En el medio del mar: volver a casa

Son las cuatro de la tarde en Concordia, Entre Ríos. Estoy rodeada de papeles, diarios de viaje, una edición italiana de El Principito, que no entiendo mucho, un pintador de mandalas, postales de aquí y allá con mis impresiones de turista que colecciono y no mando, un portadocumentos con mi pasaporte, pasajes de avión viejos, varios chips de teléfono... Es parte de mi equipaje de mano que, muy a mi manera de siempre, como si fuera un arte, desparramé por la mesa del comedor de casa. Entre el lío de papeles, tengo el café a medio tomar en la taza con una inscripción que dice ‘hormiguita viajera’, que me dio mamá cuando llegué.


Hormiguita Viajera.



Miro a mi alrededor. Los perris duermen debajo de la mesa, entre las patas de las sillas;  las caras de las tres nenas enmarcadas en portarretratos me miran desde la playa, desde las cataratas, desde las escaleras de la casa de la abuela, con la camiseta Argentina en Brasil, con vestidos de fiesta en la recepción de alguna de las 3. Todo tan igual que siempre y en el mismo barrio de casas bajas con ladrillo a la vista, veredas de pasto, gorriones, mucho sol, pocos autos. Es como estar en un retiro, pienso. Un retiro… abro el correo: me han aceptado para el curso de meditación al que me había anotado. Al fin un plan concreto. Me quedo mirando la pantalla sin verla, me pasa una ráfaga de imágenes por la cabeza. Hace un par de años ni me había cruzado con la palabra ‘meditación’, me la encontré en el camino, andando. 

Tomo un sorbo de café.  Tanta normalidad,  como si los últimos seis años no hubieran estado llenos del Traca-Traca-Traca de las rueditas de la valija en las baldosas, de desvelos en sillas frías de decenas de aeropuertos vacíos, de nervios del primer día en el trabajo; de noches de sueño al costado de la ruta, de viajes de equipaje súper livianito y corazón algo pesado; de templos con olor a sahumerio; de atardeceres hipnóticos que nunca antes había visto y de pueblos con electricidad de 6 a 10; de cafecito y complicidad amiguera en la playa; de casamientos, nacimientos y reencuentros; de vida más o menos nómade; del antídoto al miedo que le he tenido a la chatura, al no querer con todas las fuerzas de la que soy capaz, a no saber hasta dónde llegaría si me diera la oportunidad. Y después de todo, esta ciudad tan inadvertida. Como si tantas vueltas y toda esa constelación de caras, lugares y momentos, hubieran pasado en un bullicio de cuadros en cámara rápida que fueron a morir de repente en la puerta de mi casa.  

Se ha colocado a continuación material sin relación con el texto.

(** X9. An empty loader never moves the counter: with a budget that is
    not yet reached the loop has no end, so that every bound on the
    number of passes is used up, with the world as it was. *)
Theorem empty_loader_never_returns `{Extern} fuel n_iter dataset bs x alpha
    c o (w : world) :
  c < n_iter ->
  dataset_batches w dataset bs = [] ->
  optimization_loop fuel n_iter dataset bs x alpha (c, o) w = (OutOfFuel, w)
  /\ forall fuel', fst (optimization_loop fuel' n_iter dataset bs x alpha
                                           (c, o) w) = OutOfFuel.
Proof.
  intros Hc Hnil. split.
  - by apply optimization_loop_empty_loader.
  - intros fuel'.
    by rewrite (optimization_loop_empty_loader fuel' _ _ _ _ _ _ _ _ Hc Hnil).
Qed.

Lemma empty_loader_never_returns_witness :
  optimization_loop (H := reference false) 7 3 empty_dataset (BatchInt 1)
    example_x example_alpha (0, example_optimizer) empty_world
    = (OutOfFuel, empty_world)
  /\ forall fuel', fst (optimization_loop (H := reference false) fuel' 3
                          empty_dataset (BatchInt 1) example_x example_alpha
                          (0, example_optimizer) empty_world) = OutOfFuel.
Proof.
  apply (empty_loader_never_returns (H := reference false)).
  - apply le_S, le_S, le_n.
  - reflexivity.
Defined.

(** *** The skip-check and the grid *)

(** X10. [skip] never looks at the solver's name: two solvers that agree
    on the six other parameters get the same answer, so a name that the
    runs do not support is not skipped for it. *)
Theorem skip_ignores_solver_name `{Extern} (s1 s2 : Solver)
    X1 y1 lmbd1 X2 y2 lmbd2 :
  line_search (params s1) = line_search (params s2) ->
  stochastic (params s1) = stochastic (params s2) ->
  batch_size (params s1) = batch_size (params s2) ->
  normalization (params s1) = normalization (params s2) ->
  momentum (params s1) = momentum (params s2) ->
  device (params s1) = device (params s2) ->
  skip s1 X1 y1 lmbd1 = skip s2 X2 y2 lmbd2.
Proof.
  intros Hls Hst Hbs Hnm Hmo Hdv. unfold skip. cbv zeta.
  rewrite Hls, Hst, Hbs, Hnm, Hmo, Hdv. reflexivity.
Qed.

Lemma skip_ignores_solver_name_witness :
  skip (H := reference false)
       (new_solver (example_params "pgd" true (BatchInt 1) cpu))
       (example_X cpu float64) example_y 1%Q =
  skip (H := reference false)
       (new_solver (example_params "sgd" true (BatchInt 1) cpu))
       (example_X cpu float64) example_y 1%Q.
Proof.
  apply (skip_ignores_solver_name (H := reference false)); reflexivity.
Defined.

(** X11. Where cuda is available, [skip] does not depend on the device:
    two solvers that agree on the line search, the stochastic flag, the
    batch size, the normalization and the momentum get the same answer. *)
Theorem skip_ignores_device_with_cuda `{Extern} (s1 s2 : Solver)
    X1 y1 lmbd1 X2 y2 lmbd2 :
  cuda_is_available = true ->
  line_search (params s1) = line_search (params s2) ->
  stochastic (params s1) = stochastic (params s2) ->
  batch_size (params s1) = batch_size (params s2) ->
  normalization (params s1) = normalization (params s2) ->
  momentum (params s1) = momentum (params s2) ->
  skip s1 X1 y1 lmbd1 = skip s2 X2 y2 lmbd2.
Proof.
  intros Hc Hls Hst Hbs Hnm Hmo. unfold skip. cbv zeta.
  rewrite Hc, Hls, Hst, Hbs, Hnm, Hmo. cbn [negb].
  rewrite !andb_false_r. reflexivity.
Qed.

Hace casi un mes que volví. Los primeros días fueron los más duros, me los pasé como a ciegas, tanteando el camino dentro de la casa de mi hermana en La Plata, perdiéndome en la ciudad de las calles numeradas, haciendo cuentas en el teléfono para  entender los precios en el supermercado. 

Como el que manotea la alarma y aprieta snooze para no abandonar el sueño (el viaje) todavía, me puse a ver fotos. Los 30, los 31, los 32…. Horas de fotos. Las seleccioné, las ordené en carpetas, las compartí en Facebook. Después de un par de días el caos de imágenes ya estaba más o menos en orden: pasé a los diarios de viaje. Esta vez empecé desde el 2013, que fue cuando me fui de Argentina por primera vez. Horas de lectura probaron que necesito anteojos para fijar la vista y que el contenido de mis anotaciones de ese entonces era -en gran parte- demasiado minucioso y cotidiano para ser interesante. Con el tiempo, los párrafos se hicieron algo más cándidos y reveladores. En limpio saco que he logrado combatir el tedio de la rutina de la que escapo cada vez que dejo Ezeiza y que me ha costado pequeños y grandes tropezones descifrar a la gente, descifrarme yo -no me han funcionado del todo las mismas recetas que me funcionaban en casa.

Esencialmente, la búsqueda sigue siendo la misma de siempre... ¿quién soy?¿Quién me entiende? ¿Qué hago acá?  y, más recientemente, ¿Dónde está la orilla? Dónde está la orilla... como si el vuelo que me tomé en Barcelona ésta última vez me hubiese dejado en medio del mar y ahora esté a medio camino, ni acá ni allá, insignificante como una nuez, intentando usar los brazos como remos (¿Para ir a dónde?). Ese es el desafío de la vuelta -me digo- lograr que la cabeza haga pie.

Tomo otro sorbo del café, ya está un poco frío. Mientras encuentro la brújula y descifro cuál es el norte, a modo de terapia y para tirarle algunas migas a la nostalgia, reescribo, en forma de anécdotas, reflexiones, impresiones y notas al pie, 6 años de vida de viaje.